Comme il se devait, la cérémonie était retransmise en direct à la télévision sur de nombreuses chaînes câblées ou non et des millions de téléspectateurs pouvaient suivre sur leur écran la prestation de serment du nouveau Président. Or, parmi eux, à New York, tout au sommet d’un gratte-ciel de verre, dans un bureau ultra moderne et confortable, un homme d’affaires écoutait avec un sourire narquois le discours politique de Drangston. Les yeux fixés sur l’écran d’un appareil extra plat fixé au-dessus d’un meuble bar bien garni, il dégustait parallèlement un verre de Bourbon glacé tout en fumant un havane. Parfois, un soupir de satisfaction s’exhalait de ses lèvres tandis qu’il se détendait allongé avec nonchalance dans un profond fauteuil de cuir fabriqué tout spécialement pour lui au Royaume-Uni. Dans le bureau, la pénombre était de mise grâce aux stores abaissés. Les volutes de fumée du cigare s’en venaient parfumer l‘atmosphère, plus précisément la vicier, mais cela ne gênait pas le richissime financier.

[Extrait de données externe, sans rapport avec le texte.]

(* ===== verification/BitExp.v ===== *)
(** * BitExp: deciding bit movements by reflection

    The corner turners compute words from bytes with or, constant masks,
    constant shifts and constant multiplications only.  Such an expression
    moves bits: each bit of its value is the disjunction of some bits of its
    variables.  [bexp] is the syntax of these expressions, [sym] computes for
    each bit of the value the list of the variable bits that feed it, and
    [sym_sound] says that it is right; the tactic [reify_bexp] turns a
    Gallina expression into syntax. *)
From S2P Require Export Memory.
#[local] Open Scope Z_scope.

Inductive bexp :=
| BVar (v : nat)
| BLor (a b : bexp)
| BMask (a : bexp) (m : Z)
| BShl (a : bexp) (n : Z)
| BShr (a : bexp) (n : Z)
| BMul (a : bexp) (c : Z)
| BWrap (w : Z) (a : bexp).

Fixpoint denote (env : list Z) (e : bexp) : Z :=
  match e with
  | BVar v => nth v env 0
  | BLor a b => Z.lor (denote env a) (denote env b)
  | BMask a m => Z.land (denote env a) m
  | BShl a n => Z.shiftl (denote env a) n
  | BShr a n => Z.shiftr (denote env a) n
  | BMul a c => denote env a * c
  | BWrap w a => uwrap w (denote env a)
  end.

(** The source of one bit: variable bits, as (variable, bit number). *)
Abbreviation atoms := (list (nat * nat)).

Fixpoint merge_bits (a b : list atoms) : list atoms :=
  match a, b with
  | [], _ => b
  | _, [] => a
  | x :: a, y :: b => (x ++ y) :: merge_bits a b
  end.

Fixpoint mask_bits (m : Z) (n : nat) (a : list atoms) : list atoms :=
  match a with
  | [] => []
  | x :: a => (if Z.testbit m (Z.of_nat n) then x else []) :: mask_bits m (S n) a
  end.

Section Sym.
(** Every variable has [wd] bits. *)
Context (wd : nat).

Fixpoint sym (e : bexp) : list atoms :=
  match e with
  | BVar v => (fun k => [(v, k)]) <$> seq 0 wd
  | BLor a b => merge_bits (sym a) (sym b)
  | BMask a m => mask_bits m 0 (sym a)
  | BShl a n => replicate (Z.to_nat n) [] ++ sym a
  | BShr a n => drop (Z.to_nat n) (sym a)
  | BMul a c => replicate (Z.to_nat (Z.log2 c)) [] ++ sym a
  | BWrap w a => take (Z.to_nat w) (sym a)
  end.

Fixpoint wf_bexp (e : bexp) : bool :=
  match e with
  | BVar _ => true
  | BLor a b => wf_bexp a && wf_bexp b
  | BMask a m => wf_bexp a
  | BShl a n | BShr a n => (0 <=? n) && wf_bexp a
  | BMul a c => (c =? 2 ^ Z.log2 c) && wf_bexp a
  | BWrap w a => (0 <=? w) && wf_bexp a
  end.

Definition atom_val (env : list Z) (x : nat * nat) : bool :=
  Z.testbit (nth x.1 env 0) (Z.of_nat x.2).

Definition bit_val (env : list Z) (bits : list atoms) (n : nat) : bool :=
  existsb (atom_val env) (nth n bits []).

Definition env_ok (env : list Z) : Prop :=
  forall v, 0 <= nth v env 0 < 2 ^ Z.of_nat wd.

Lemma bit_val_nil env n : bit_val env [] n = false.
Proof. unfold bit_val. by destruct n. Qed.

Lemma bit_val_merge env a b n :
  bit_val env (merge_bits a b) n = bit_val env a n || bit_val env b n.
Proof.
  revert b n. induction a as [|x a IH]; intros [|y b] n; simpl.
  - by rewrite bit_val_nil.
  - by rewrite bit_val_nil.
  - by rewrite bit_val_nil, orb_false_r.
  - destruct n as [|n]; [apply existsb_app|exact (IH b n)].
Qed.

Lemma bit_val_mask env m k a n :
  bit_val env (mask_bits m k a) n = bit_val env a n && Z.testbit m (Z.of_nat (k + n)).
Proof.
  revert k n. induction a as [|x a IH]; intros k n; simpl.
  - by rewrite !bit_val_nil.
  - destruct n as [|n].
    + rewrite Nat.add_0_r. unfold bit_val; simpl.
      destruct (Z.testbit m (Z.of_nat k)); simpl; [by rewrite andb_true_r|by rewrite andb_false_r].
    + rewrite Nat.add_succ_r. apply (IH (S k) n).
Qed.

Lemma bit_val_shl env j a n :
  bit_val env (replicate j [] ++ a) n = if decide (n < j)%nat then false else bit_val env a (n - j).
Proof.
  unfold bit_val. case_decide.
  - rewrite app_nth1 by (by rewrite length_replicate).
    by rewrite nth_lookup, lookup_replicate_2 by done.
  - rewrite app_nth2; rewrite length_replicate; [done|lia].
Qed.

Lemma bit_val_drop env j a n : bit_val env (drop j a) n = bit_val env a (j + n).
Proof. unfold bit_val. by rewrite !nth_lookup, lookup_drop. Qed.

Lemma bit_val_take env j a n :
  bit_val env (take j a) n = if decide (n < j)%nat then bit_val env a n else false.
Proof. unfold bit_val. rewrite !nth_lookup, lookup_take. by case_decide. Qed.

Lemma shiftl_bit x j n :
  0 <= j ->
  Z.testbit (Z.shiftl x j) (Z.of_nat n) =
    if decide (n < Z.to_nat j)%nat then false else Z.testbit x (Z.of_nat (n - Z.to_nat j)).
Proof.
  intros Hj. rewrite Z.shiftl_spec by lia. case_decide.
  - apply Z.testbit_neg_r. lia.
  - f_equal. lia.
Qed.

Theorem sym_sound env e n :
  env_ok env -> wf_bexp e = true ->
  Z.testbit (denote env e) (Z.of_nat n) = bit_val env (sym e) n.
Proof.
  intros Henv. revert n.
  induction e as [v|a IHa b IHb|a IHa m|a IHa j|a IHa j|a IHa c|w a IHa]; intros n Hwf;
    cbn [denote sym wf_bexp] in *;
    rewrite ?andb_true_iff, ?Z.leb_le, ?Z.eqb_eq in Hwf;
    repeat match goal with H : _ /\ _ |- _ => destruct H as [Hw1 Hw2] end.
  - unfold bit_val. rewrite (nth_lookup (_ <$> _)), list_lookup_fmap.
    destruct (decide (n < wd)%nat).
    + rewrite lookup_seq_lt by done. simpl. by rewrite orb_false_r.
    + rewrite lookup_seq_ge by lia. simpl. specialize (Henv v).
      destruct (decide (nth v env 0 = 0)) as [->|]; [apply Z.bits_0|].
      apply Z.bits_above_log2; [lia|]. apply Z.log2_lt_pow2; [lia|].
      assert (2 ^ Z.of_nat wd <= 2 ^ Z.of_nat n) by (apply Z.pow_le_mono_r; lia). lia.
  - by rewrite Z.lor_spec, bit_val_merge, IHa, IHb.
  - by rewrite Z.land_spec, bit_val_mask, IHa.
  - rewrite shiftl_bit, bit_val_shl by done. case_decide; auto.
  - rewrite Z.shiftr_spec, bit_val_drop by lia. rewrite <-IHa by done. f_equal. lia.
  - rewrite Hw1 at 1. rewrite <-Z.shiftl_mul_pow2 by apply Z.log2_nonneg.
    rewrite shiftl_bit, bit_val_shl by apply Z.log2_nonneg. case_decide; auto.
  - rewrite bit_val_take. unfold uwrap. case_decide.
    + rewrite Z.mod_pow2_bits_low by lia. auto.
    + by rewrite Z.mod_pow2_bits_high by lia.
Qed.
End Sym.

(** ** Reification *)

Ltac reify_bexp t :=
  lazymatch t with
  | nth ?v _ 0 => constr:(BVar v)
  | Z.lor ?a ?b => let a := reify_bexp a in let b := reify_bexp b in constr:(BLor a b)
  | Z.land ?a ?m => let a := reify_bexp a in constr:(BMask a m)
  | Z.shiftl ?a ?n => let a := reify_bexp a in constr:(BShl a n)
  | Z.shiftr ?a ?n => let a := reify_bexp a in constr:(BShr a n)
  | Z.mul ?a ?c => let a := reify_bexp a in constr:(BMul a c)
  | uwrap ?w ?a => let a := reify_bexp a in constr:(BWrap w a)
  end.

Ltac reify_bexps ts :=
  lazymatch ts with
  | @nil _ => constr:(@nil bexp)
  | ?t :: ?ts => let t := reify_bexp t in let ts := reify_bexps ts in constr:(t :: ts)
  end.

Après la fin du discours, l’inconnu marqua un signe d’impatience. Jetant un coup d’œil rapide à sa montre digitale, il murmura :
- L’heure est venue d’avertir Yaktam de passer à l’action.
Alors, une main gantée de noir appuya sur une des touches sensitives de la télécommande de la télévision et le poste s’éteignit. Ensuite, saisissant un téléphone cellulaire qui avait quelques vingt ans d’avance au moins sur la date officielle à laquelle le financier se trouvait, l’homme d’affaires forma hâtivement un numéro secret. Un individu chauve et sans âge, au visage entièrement glabre, sans paupières ni sourcils apparut sur le petit écran de l’appareil anachronique.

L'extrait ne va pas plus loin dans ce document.